S. mitis is most commonly implicated in subacute endocarditis but can cause fulminant IE in the setting of immunosuppression as this patient likely had an attenuated immune response after receiving chemotherapy [7, 8]. As mentioned above, IE in cancer patients is commonly due to the use of catheters; however, the most common site of VGS in all patients is the gastrointestinal tract [9]. Therefore, it is also possible that the bacteria entered the patient’s bloodstream after routine oral care or secondary to the G-E junction carcinoma and subsequent radiation therapy. Cancer and radiation cause a disruption in the integrity of the gastrointestinal tract's normal mucosal barrier, thereby allowing for the invasion of bacteria that would not normally penetrate into the blood. Once in the bloodstream, S. mitis can become clinically aggressive, lead to IE, and cause the release of several septic emboli in the immunocompromised patient [8].

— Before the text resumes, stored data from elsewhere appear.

(* ===== verification/Base64.v ===== *)
(** * Base64 for URLs without padding: [encoding/base64.RawURLEncoding]

    The encoder and the decoder the code uses for cursors, random identifiers and the
    fields of signed requests; decoding what was encoded gives it back. *)
From S2P Require Import Prelude GoStrings Sha256.

Definition b64_digit (n : Z) : Z :=
  if n <? 26 then 65 + n else if n <? 52 then 71 + n else if n <? 62 then n - 4 else if n =? 62 then 45 else 95.
Definition b64_value (c : Z) : option Z :=
  if (65 <=? c) && (c <=? 90) then Some (c - 65)
  else if (97 <=? c) && (c <=? 122) then Some (c - 71)
  else if (48 <=? c) && (c <=? 57) then Some (c + 4)
  else if c =? 45 then Some 62 else if c =? 95 then Some 63 else None.

(** Three bytes are four digits; one or two bytes at the end are two or three. *)
Fixpoint b64_encode (l : bytes) : bytes :=
  match l with
  | a :: b :: c :: l' =>
      let v := a * 65536 + b * 256 + c in
      b64_digit (v / 262144) :: b64_digit (v / 4096 mod 64) :: b64_digit (v / 64 mod 64) :: b64_digit (v mod 64) :: b64_encode l'
  | [a; b] => let v := a * 65536 + b * 256 in [b64_digit (v / 262144); b64_digit (v / 4096 mod 64); b64_digit (v / 64 mod 64)]
  | [a] => let v := a * 65536 in [b64_digit (v / 262144); b64_digit (v / 4096 mod 64)]
  | [] => []
  end.

Fixpoint b64_bytes (l : list Z) : option bytes :=
  match l with
  | a :: b :: c :: d :: l' =>
      let v := a * 262144 + b * 4096 + c * 64 + d in
      r ← b64_bytes l'; Some (v / 65536 :: v / 256 mod 256 :: v mod 256 :: r)
  | [a; b; c] => let v := a * 262144 + b * 4096 + c * 64 in Some [v / 65536; v / 256 mod 256]
  | [a; b] => let v := a * 262144 + b * 4096 in Some [v / 65536]
  | [a] => None
  | [] => Some []
  end.
(** Line breaks are skipped; every other byte must be a digit. *)
Definition b64_decode (s : bytes) : option bytes :=
  mapM b64_value (filter (λ c, c ≠ 10 ∧ c ≠ 13) s) ≫= b64_bytes.

Example b64_sample : b64_encode (bs "any carnal pleas") = bs "YW55IGNhcm5hbCBwbGVhcw" ∧ b64_decode (bs "YW55IGNhcm5hbCBwbGVhcw") = Some (bs "any carnal pleas") ∧
  b64_decode (bs "YW5") = Some (bs "an") ∧ b64_decode (bs "A") = None ∧ b64_decode (bs "A=") = None.
Proof. vm_compute. auto. Qed.

Lemma b64_digit_spec n : 0 ≤ n < 64 → b64_value (b64_digit n) = Some n ∧ b64_digit n ≠ 10 ∧ b64_digit n ≠ 13.
Proof.
  intros H. assert (forallb (λ k, let n := Z.of_nat k in bool_decide (b64_value (b64_digit n) = Some n) && negb (b64_digit n =? 10) && negb (b64_digit n =? 13)) (seq 0 64) = true) as E by (vm_compute; reflexivity).
  rewrite forallb_forall in E. specialize (E (Z.to_nat n)). rewrite in_seq, Z2Nat.id in E by lia. cbv zeta in E.
  specialize (E ltac:(lia)). bool_hyps. done.
Qed.

(** Digits of a number below their base. *)
Lemma b64_decode_digits (ds : list Z) : Forall (λ n, 0 ≤ n < 64) ds → b64_decode (b64_digit <$> ds) = b64_bytes ds.
Proof.
  intros H. unfold b64_decode.
  assert (filter (λ c, c ≠ 10 ∧ c ≠ 13) (b64_digit <$> ds) = b64_digit <$> ds) as ->.
  { induction H as [|d ds Hd _ IH]; [done|]. cbn [fmap list_fmap]. rewrite filter_cons_True by apply (b64_digit_spec d Hd). by f_equal. }
  assert (mapM b64_value (b64_digit <$> ds) = Some ds) as ->; [|done].
  induction H as [|d ds Hd _ IH]; [done|]. cbn. rewrite (proj1 (b64_digit_spec d Hd)), IH. done.
Qed.

(** The digits of an encoding. *)
Fixpoint b64_digits (l : bytes) : list Z :=
  match l with
  | a :: b :: c :: l' => let v := a * 65536 + b * 256 + c in v / 262144 :: v / 4096 mod 64 :: v / 64 mod 64 :: v mod 64 :: b64_digits l'
  | [a; b] => let v := a * 65536 + b * 256 in [v / 262144; v / 4096 mod 64; v / 64 mod 64]
  | [a] => let v := a * 65536 in [v / 262144; v / 4096 mod 64]
  | [] => []
  end.

(** Induction by three bytes. *)
Lemma three_ind (P : bytes → Prop) :
  P [] → (∀ a, P [a]) → (∀ a b, P [a; b]) → (∀ a b c l, P l → P (a :: b :: c :: l)) → ∀ l, P l.
Proof.
  intros H0 H1 H2 H3. fix IH 1. intros [|a [|b [|c l]]]; [done|apply H1|apply H2|]. apply H3, IH.
Qed.

Lemma b64_encode_digits l : b64_encode l = b64_digit <$> b64_digits l.
Proof. induction l as [|a|a b|a b c l IH] using three_ind; cbn; [done..|]. by rewrite IH. Qed.

Lemma b64_digits_spec l : Forall is_byte l → Forall (λ n, 0 ≤ n < 64) (b64_digits l) ∧ b64_bytes (b64_digits l) = Some l.
Proof.
  intros Hl.
  induction l as [|a|a b|a b c l IH] using three_ind; cbn [b64_digits b64_bytes]; [by split| | |].
  - apply Forall_cons in Hl as [Ha _]. unfold is_byte in Ha. split; [repeat (apply Forall_cons; split); [Z.div_mod_to_equations; lia..|constructor]|].
    f_equal. f_equal. Z.div_mod_to_equations; lia.
  - apply Forall_cons in Hl as [Ha [Hb _]%Forall_cons]. unfold is_byte in *. split; [repeat (apply Forall_cons; split); [Z.div_mod_to_equations; lia..|constructor]|].
    do 2 f_equal; [|f_equal]; Z.div_mod_to_equations; lia.
  - apply Forall_cons in Hl as [Ha [Hb [Hc Hl]%Forall_cons]%Forall_cons]. destruct (IH Hl) as [Hd ->]. unfold is_byte in *. cbn [mbind option_bind].
    set (v := a * 65536 + b * 256 + c). assert (0 ≤ v < 16777216) as Hv by (unfold v; lia).
    assert (v / 262144 * 262144 + v / 4096 mod 64 * 4096 + v / 64 mod 64 * 64 + v mod 64 = v) as -> by (clearbody v; Z.div_mod_to_equations; lia).
    split; [do 4 (apply Forall_cons; split; [clearbody v; Z.div_mod_to_equations; lia|]); done|].
    do 2 f_equal; [|f_equal; [|f_equal]]; unfold v; Z.div_mod_to_equations; lia.
Qed.
Lemma b64_decode_encode l : Forall is_byte l → b64_decode (b64_encode l) = Some l.
Proof. rewrite b64_encode_digits. intros Hl. destruct (b64_digits_spec l Hl) as [Hd E]. by rewrite b64_decode_digits. Qed.

(** Distinct bytes have distinct texts. *)
Lemma b64_encode_inj l l' : Forall is_byte l → Forall is_byte l' → b64_encode l = b64_encode l' → l = l'.
Proof. intros H H' E. apply b64_decode_encode in H, H'. congruence. Qed.

#[global] Arguments b64_decode : simpl never.
#[global] Arguments b64_encode : simpl never.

In this patient, septic emboli from the aortic valve caused an infarction of the artery of Adamkiewicz, which is the largest spinal radicular artery and the only radicular artery to the ASA between T9 and T12 in most patients. While other regions of the spinal cord contain many collateral circulations with the ASA, this unique vascular supply makes the low thoracic region especially vulnerable to ASA syndrome [10]. The ASA supplies the anterior two-thirds of the spinal cord. Symptoms of ASA syndrome include complete motor loss below the level of the lesion as well as loss of pain and temperature sensation due to loss of the corticospinal and spinothalamic tracts, respectively; this patient exhibited findings consistent with ASA syndrome. Proprioception and vibratory sensation remained intact due to preservation of the dorsal columns, which are supplied by a pair of posterior spinal arteries. Septic emboli do not typically cause ASA syndrome, and the only documented case has been in an IVDU [11].

This case is the first presentation of ASA syndrome emerging secondary to S. mitis IE in a patient with malignancy [7]. Patients undergoing chemotherapy should be thoroughly assessed when there is any clinical suspicion for bacteremia or endocarditis given the likelihood of S. mitis infection, which may be resistant to penicillins and fluoroquinolones [7]. A recent study of pathogens in human breast milk showed that 83.3% of S. mitis isolates were resistant to at least one antibiotic, and of those, half were resistant to three or more antibiotics [12]. Furthermore, S. mitis can cause severe bacteremia in cancer patients with neutropenia. However, this case highlights that patients who have a normal neutrophil count should be monitored for IE as well. Therefore, we advise clinicians to maintain a high index of suspicion of S. mitis infective endocarditis given the high morbidity and mortality associated with the infection.

We look forward to future clinical vignettes regarding the development of IE in patients who are immunosuppressed from cancer and/or chemotherapy.

Conflicts of Interest

The authors declare that they have no conflicts of interest.